㈢、揆諸首揭說明,刑法第一百八十五條之四之立法理由在於為維護交通安全,加強救護,減少被害人之死傷,促使駕駛人於肇事後,能對被害人即時救護;是本件被告雖於事發後並未一直留在肇事現場,然而被告係委託證人丙○○代其留在肇事現場處理救護等相關事宜後始離開,而證人丙○○亦確有留在現場詢問被害人甲○○及丁○○二人,是否要叫救護車至現場救援,當時被害人甲○○已明白表示不須叫救護車,而被害人丁○○則因發生此事故後誤以為證人丙○○為肇事者之老闆,故心生憤怒而未明確表示是否要叫救護車,證人丙○○因見被害人丁○○並無外傷且尚可行走,方未馬上叫救護車前來等情,已如前述,是被告於肇事後委託證人丙○○代為處理之行為,實已足使被害人二人處於可得即時救護之狀態。
㈣、末查,證人即當日本由被告裝設冷氣之客戶 朱正道 證稱:「被告回去拿工具後,又折返回來表示其車子發生車禍,就將全部東西又收起來,要趕回去處理事故」等語(見本院九十一年十月二十四日審判筆錄),且被告違規停放自用小貨車之地點就在其本身開設之「天佑工程行」門前,而該自用小貨車車身亦均明確漆有「天佑工程行」字樣,再因被告違規停放車輛而致被害人等發生車禍受傷一情,亦有證人丙○○目睹全部過程,而被告與證人丙○○本為熟識之鄰居,是以此客觀情狀觀之,被告縱於發生本件事故後迅速駛離該自用小貨車,顯仍不可能規避該件事故之肇事責任,實與一般交通事故之肇事者為試圖規避刑事責任而迅速駛離現場之情形尚有不同,況被告於離開前尚有拜託證人丙○○為其處理該事故之後續事宜,是被告辯稱當時其係因急著要回客戶處完成冷氣裝設工作方未留在現場自己處理等語,尚堪認為真實,益證被告應無企圖逃逸之主觀犯意。
五、綜上所述,公訴人所舉之證據,尚不足證明被告有肇事逃逸之犯意,此外,本院復查無其他積極證據足證被告確有公訴人所指之肇事逃逸犯行,揆諸首揭說明,既無積極證據足認被告有肇事逃逸之犯行,不能證明被告犯罪,依法應諭知無罪之判決。

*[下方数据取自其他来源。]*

(** * Catalog manager: a shallow embedding of [main.py]

    The development follows the layout of the program: the entity model
    ([Author], [Category], [Article]), the factories, and the
    [CatalogManager] facade with its JSON-backed persistence.

    Modelling conventions.
    - Python objects with identity live in a heap; a reference is an index
      into the heap of its class, so two names for one object are one index.
    - A method is a computation in a state-and-exception monad: a raised
      exception keeps every mutation made before it, as in Python.
    - The persisted document is the typed shape the program reads and writes:
      three lists of records whose fields are strings (the constructors are
      annotated [str] in the source). A file whose JSON has another shape is
      outside the model.
    - [datetime.now()] is an argument of the operations that read the clock.
    - The [json] library and the file system are the program's environment:
      the codec is an interface ([JSON]), the disk a finite map of paths.
      The disk refuses a write for one reason, a write-protected path; the
      other ways in which [open] can fail (a missing directory, a path that
      is a directory) and a write that breaks off after the file was
      truncated are outside the model, and the statements that depend on
      the outcome of a write say which outcome they are about. *)

From Stdlib Require Import ZArith Ascii String.
From stdpp Require Import base gmap list strings.

Local Open Scope string_scope.
Local Open Scope list_scope.

(** ** Exceptions and the method monad *)

Inductive exn :=
  | FileNotFoundError
  | PermissionError
  | JSONDecodeError
  | AttributeError
  | IndexError
  | ValueError.

Global Instance exn_eq_dec : EqDecision exn.
Proof. solve_decision. Defined.

Inductive result (A : Type) :=
  | Ok (a : A)
  | Raise (e : exn).
Arguments Ok {A} a.
Arguments Raise {A} e.

(** A computation over a mutable state [S]: the final state is returned also
    when an exception is raised. *)
Definition M (S A : Type) : Type := S -> S * result A.

Global Instance M_ret {S} : MRet (M S) := fun A a s => (s, Ok a).

Global Instance M_bind {S} : MBind (M S) := fun A B f c s =>
  match c s with
  | (s', Ok a) => f a s'
  | (s', Raise e) => (s', Raise e)
  end.

Definition raise {S A} (e : exn) : M S A := fun s => (s, Raise e).

Definition gets {S A} (f : S -> A) : M S A := fun s => (s, Ok (f s)).

Definition modify {S} (f : S -> S) : M S unit := fun s => (f s, Ok tt).

(** [if b: body] *)
Definition when {S} (b : bool) (body : M S unit) : M S unit :=
  if b then body else mret tt.

(** [try: body except (e1, ...): handler]. Other exceptions propagate. *)
Definition try_except {S A} (body : M S A) (caught : list exn) (handler : M S A) : M S A :=
  fun s =>
    match body s with
    | (s', Ok a) => (s', Ok a)
    | (s', Raise e) => if decide (e ∈ caught) then handler s' else (s', Raise e)
    end.

(** ** datetime *)

Record datetime := {
  year : nat; month : nat; day : nat;
  hour : nat; minute : nat; second : nat; microsecond : nat
}.

Definition digit (n : nat) : ascii := ascii_of_nat (48 + n mod 10).

Definition pad2 (n : nat) : string :=
  String (digit (n / 10)) (String (digit n) EmptyString).

Definition pad4 (n : nat) : string :=
  String (digit (n / 1000)) (String (digit (n / 100)) (pad2 n)).

(** [d.strftime("%Y-%m-%d %H:%M:%S")], for the four-digit years the clock
    yields. *)
Definition strftime (d : datetime) : string :=
  pad4 (year d) +:+ "-" +:+ pad2 (month d) +:+ "-" +:+ pad2 (day d) +:+ " " +:+
  pad2 (hour d) +:+ ":" +:+ pad2 (minute d) +:+ ":" +:+ pad2 (second d).

(** ** The persisted document *)

Record AuthorRec := { a_name : string; a_email : string }.
Record CategoryRec := { c_name : string }.
Record ArticleRec := {
  r_title : string;
  r_content : string;
  r_author : string;
  r_category : string;
  r_published_at : string
}.

Record Document := {
  doc_authors : list AuthorRec;
  doc_categories : list CategoryRec;
  doc_articles : list ArticleRec
}.

(** The [json] module as the program uses it: [json.dump(data, file,
    indent=4)] produces a text, [json.load(file)] decodes one or raises
    [JSONDecodeError] ([None]). *)
Class JSON := {
  json_dump : Document -> string;
  json_load : string -> option Document
}.

(** ** The runtime: object heap, disk and terminal *)

(** A reference: the position of the object in the heap of its class. *)
Abbreviation loc := nat (only parsing).

(** The private fields of the three classes. [articles] are the
    back-references filled in by [Article.__init__]. *)
Record AuthorObj := {
  author_name : string;
  author_email : string;
  author_articles : list loc
}.

Record CategoryObj := {
  cat_name : string;
  cat_articles : list loc
}.

Record ArticleObj := {
  article_title : string;
  article_content : string;
  article_author : loc;
  article_category : loc;
  article_published_at : option datetime
}.

Record World := {
  files : gmap string string;
  readonly : gset string
}.

Record Runtime := {
  author_objs : list AuthorObj;
  category_objs : list CategoryObj;
  article_objs : list ArticleObj;
  disk : World;
  stdout : list string
}.

Definition set_author_objs (h : list AuthorObj) (r : Runtime) : Runtime :=
  {| author_objs := h; category_objs := category_objs r;
     article_objs := article_objs r; disk := disk r; stdout := stdout r |}.

Definition set_category_objs (h : list CategoryObj) (r : Runtime) : Runtime :=
  {| author_objs := author_objs r; category_objs := h;
     article_objs := article_objs r; disk := disk r; stdout := stdout r |}.

Definition set_article_objs (h : list ArticleObj) (r : Runtime) : Runtime :=
  {| author_objs := author_objs r; category_objs := category_objs r;
     article_objs := h; disk := disk r; stdout := stdout r |}.

Definition set_disk (w : World) (r : Runtime) : Runtime :=
  {| author_objs := author_objs r; category_objs := category_objs r;
     article_objs := article_objs r; disk := w; stdout := stdout r |}.

Definition set_stdout (o : list string) (r : Runtime) : Runtime :=
  {| author_objs := author_objs r; category_objs := category_objs r;
     article_objs := article_objs r; disk := disk r; stdout := o |}.

(** [print(line)] *)
Definition print (line : string) : M Runtime unit :=
  modify (fun r => set_stdout (stdout r ++ [line]) r).

(** [open(path, "r")] followed by reading the whole file. *)
Definition open_read (path : string) : M Runtime string :=
  fun r =>
    match files (disk r) !! path with
    | Some text => (r, Ok text)
    | None => (r, Raise FileNotFoundError)
    end.

(** [open(path, "w")] followed by writing [text]: the file is replaced as a
    whole, or the open is refused ([PermissionError], an [OSError]) and
    nothing is written. Write protection is the one refusal modelled. *)
Definition open_write (path text : string) : M Runtime unit :=
  fun r =>
    if decide (path ∈ readonly (disk r)) then (r, Raise PermissionError)
    else (set_disk {| files := <[path := text]> (files (disk r));
                      readonly := readonly (disk r) |} r, Ok tt).

(** ** Entity model *)

Module Author.
Definition __init__ (name email : string) : M Runtime loc :=
  self ← gets (fun r => length (author_objs r));
  _ ← modify (fun r =>
    set_author_objs
      (author_objs r ++
         [{| author_name := name; author_email := email; author_articles := [] |}]) r);
  mret self.

Definition read (self : loc) : M Runtime AuthorObj :=
  fun r =>
    match author_objs r !! self with
    | Some o => (r, Ok o)
    | None => (r, Raise AttributeError)
    end.

Definition name (self : loc) : M Runtime string :=
  o ← read self; mret (author_name o).

Definition email (self : loc) : M Runtime string :=
  o ← read self; mret (author_email o).

Definition add_article (self article : loc) : M Runtime unit :=
  o ← read self;
  modify (fun r =>
    set_author_objs
      (<[self := {| author_name := author_name o; author_email := author_email o;
                    author_articles := author_articles o ++ [article] |}]>
         (author_objs r)) r).
End Author.

Module Category.
Definition __init__ (name : string) : M Runtime loc :=
  self ← gets (fun r => length (category_objs r));
  _ ← modify (fun r =>
    set_category_objs
      (category_objs r ++ [{| cat_name := name; cat_articles := [] |}]) r);
  mret self.

Definition read (self : loc) : M Runtime CategoryObj :=
  fun r =>
    match category_objs r !! self with
    | Some o => (r, Ok o)
    | None => (r, Raise AttributeError)
    end.

Definition name (self : loc) : M Runtime string :=
  o ← read self; mret (cat_name o).

Definition add_article (self article : loc) : M Runtime unit :=
  o ← read self;
  modify (fun r =>
    set_category_objs
      (<[self := {| cat_name := cat_name o;
                    cat_articles := cat_articles o ++ [article] |}]>
         (category_objs r)) r).
End Category.

Module Article.
Definition read (self : loc) : M Runtime ArticleObj :=
  fun r =>
    match article_objs r !! self with
    | Some o => (r, Ok o)
    | None => (r, Raise AttributeError)
    end.

(** The constructor registers the new article with its author and its
    category. *)
Definition __init__ (title content : string) (author category : loc) : M Runtime loc :=
  self ← gets (fun r => length (article_objs r));
  _ ← modify (fun r =>
    set_article_objs
      (article_objs r ++
         [{| article_title := title; article_content := content;
             article_author := author; article_category := category;
             article_published_at := None |}]) r);
  _ ← Author.add_article author self;
  _ ← Category.add_article category self;
  mret self.

Definition title (self : loc) : M Runtime string :=
  o ← read self; mret (article_title o).

Definition content (self : loc) : M Runtime string :=
  o ← read self; mret (article_content o).

Definition published_at (self : loc) : M Runtime (option datetime) :=
  o ← read self; mret (article_published_at o).

(** [publish] with [now] the value of [datetime.now()]. *)
Definition publish (self : loc) (now : datetime) : M Runtime unit :=
  o ← read self;
  modify (fun r =>
    set_article_objs
      (<[self := {| article_title := article_title o;
                    article_content := article_content o;
                    article_author := article_author o;
                    article_category := article_category o;
                    article_published_at := Some now |}]>
         (article_objs r)) r).
End Article.

(** ** Factories *)

Module EntityFactory.
(** The dictionary is passed by reference and updated in place: the
    function returns it next to the author. *)
Definition get_or_create_author (name email : string) (authors : gmap string loc)
  : M Runtime (loc * gmap string loc) :=
  match authors !! email with
  | Some author => mret (author, authors)
  | None =>
      author ← Author.__init__ name email;
      mret (author, <[email := author]> authors)
  end.

Definition get_or_create_category (name : string) (categories : gmap string loc)
  : M Runtime (loc * gmap string loc) :=
  match categories !! name with
  | Some category => mret (category, categories)
  | None =>
      category ← Category.__init__ name;
      mret (category, <[name := category]> categories)
  end.
End EntityFactory.

Module ArticleFactory.
Definition create_article (title content : string) (author category : loc)
    (now : datetime) : M Runtime loc :=
  article ← Article.__init__ title content author category;
  _ ← Article.publish article now;
  mret article.
End ArticleFactory.

(** ** Facade *)

(** [l[i]] on a Python list: a negative index counts from the end, an index
    out of range raises [IndexError] ([None]). *)
Definition list_getitem {A} (l : list A) (i : Z) : option A :=
  let j := if (i <? 0)%Z then (i + Z.of_nat (length l))%Z else i in
  if (j <? 0)%Z then None else l !! Z.to_nat j.

Fixpoint for_each {S A} (l : list A) (body : A -> M S unit) : M S unit :=
  match l with
  | [] => mret tt
  | x :: l' => _ ← body x; for_each l' body
  end.

Definition nl : string := String "010"%char EmptyString.

Module CatalogManager.
Record t := {
  filepath : string;
  data : Document;
  authors : gmap string loc;
  categories : gmap string loc
}.

(** The manager object together with the runtime it runs in. *)
Record state := { rt : Runtime; self : t }.

Definition lift {A} (c : M Runtime A) : M state A :=
  fun m => let '(r, x) := c (rt m) in ({| rt := r; self := self m |}, x).

Definition set_data (d : Document) (m : state) : state :=
  {| rt := rt m;
     self := {| filepath := filepath (self m); data := d;
                authors := authors (self m); categories := categories (self m) |} |}.

Definition set_authors (a : gmap string loc) (m : state) : state :=
  {| rt := rt m;
     self := {| filepath := filepath (self m); data := data (self m);
                authors := a; categories := categories (self m) |} |}.

Definition set_categories (c : gmap string loc) (m : state) : state :=
  {| rt := rt m;
     self := {| filepath := filepath (self m); data := data (self m);
                authors := authors (self m); categories := c |} |}.

Definition empty_document : Document :=
  {| doc_authors := []; doc_categories := []; doc_articles := [] |}.

Section WithJSON.
Context `{JSON}.

Definition json_load_file (text : string) : M Runtime Document :=
  match json_load text with
  | Some d => mret d
  | None => raise JSONDecodeError
  end.

Definition load (filepath : string) : M Runtime Document :=
  try_except
    (text ← open_read filepath; json_load_file text)
    [FileNotFoundError]
    (mret empty_document).

(** [{a["email"]: Author(a["name"], a["email"]) for a in ...}] *)
Fixpoint authors_by_email (records : list AuthorRec) (acc : gmap string loc)
  : M Runtime (gmap string loc) :=
  match records with
  | [] => mret acc
  | a :: rest =>
      o ← Author.__init__ (a_name a) (a_email a);
      authors_by_email rest (<[a_email a := o]> acc)
  end.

據上論斷,應依刑事訴訟法第三百零一條第一項前段,判決如主文。
中華民國九十一年十月三十一日
臺灣高雄地方法院交通法庭
審判長法官黃建榮
法官程克琳法官盧怡秀右正本證明與原本無異。
如不服本判決,應於判決送達後十日內,向本院提出上訴狀。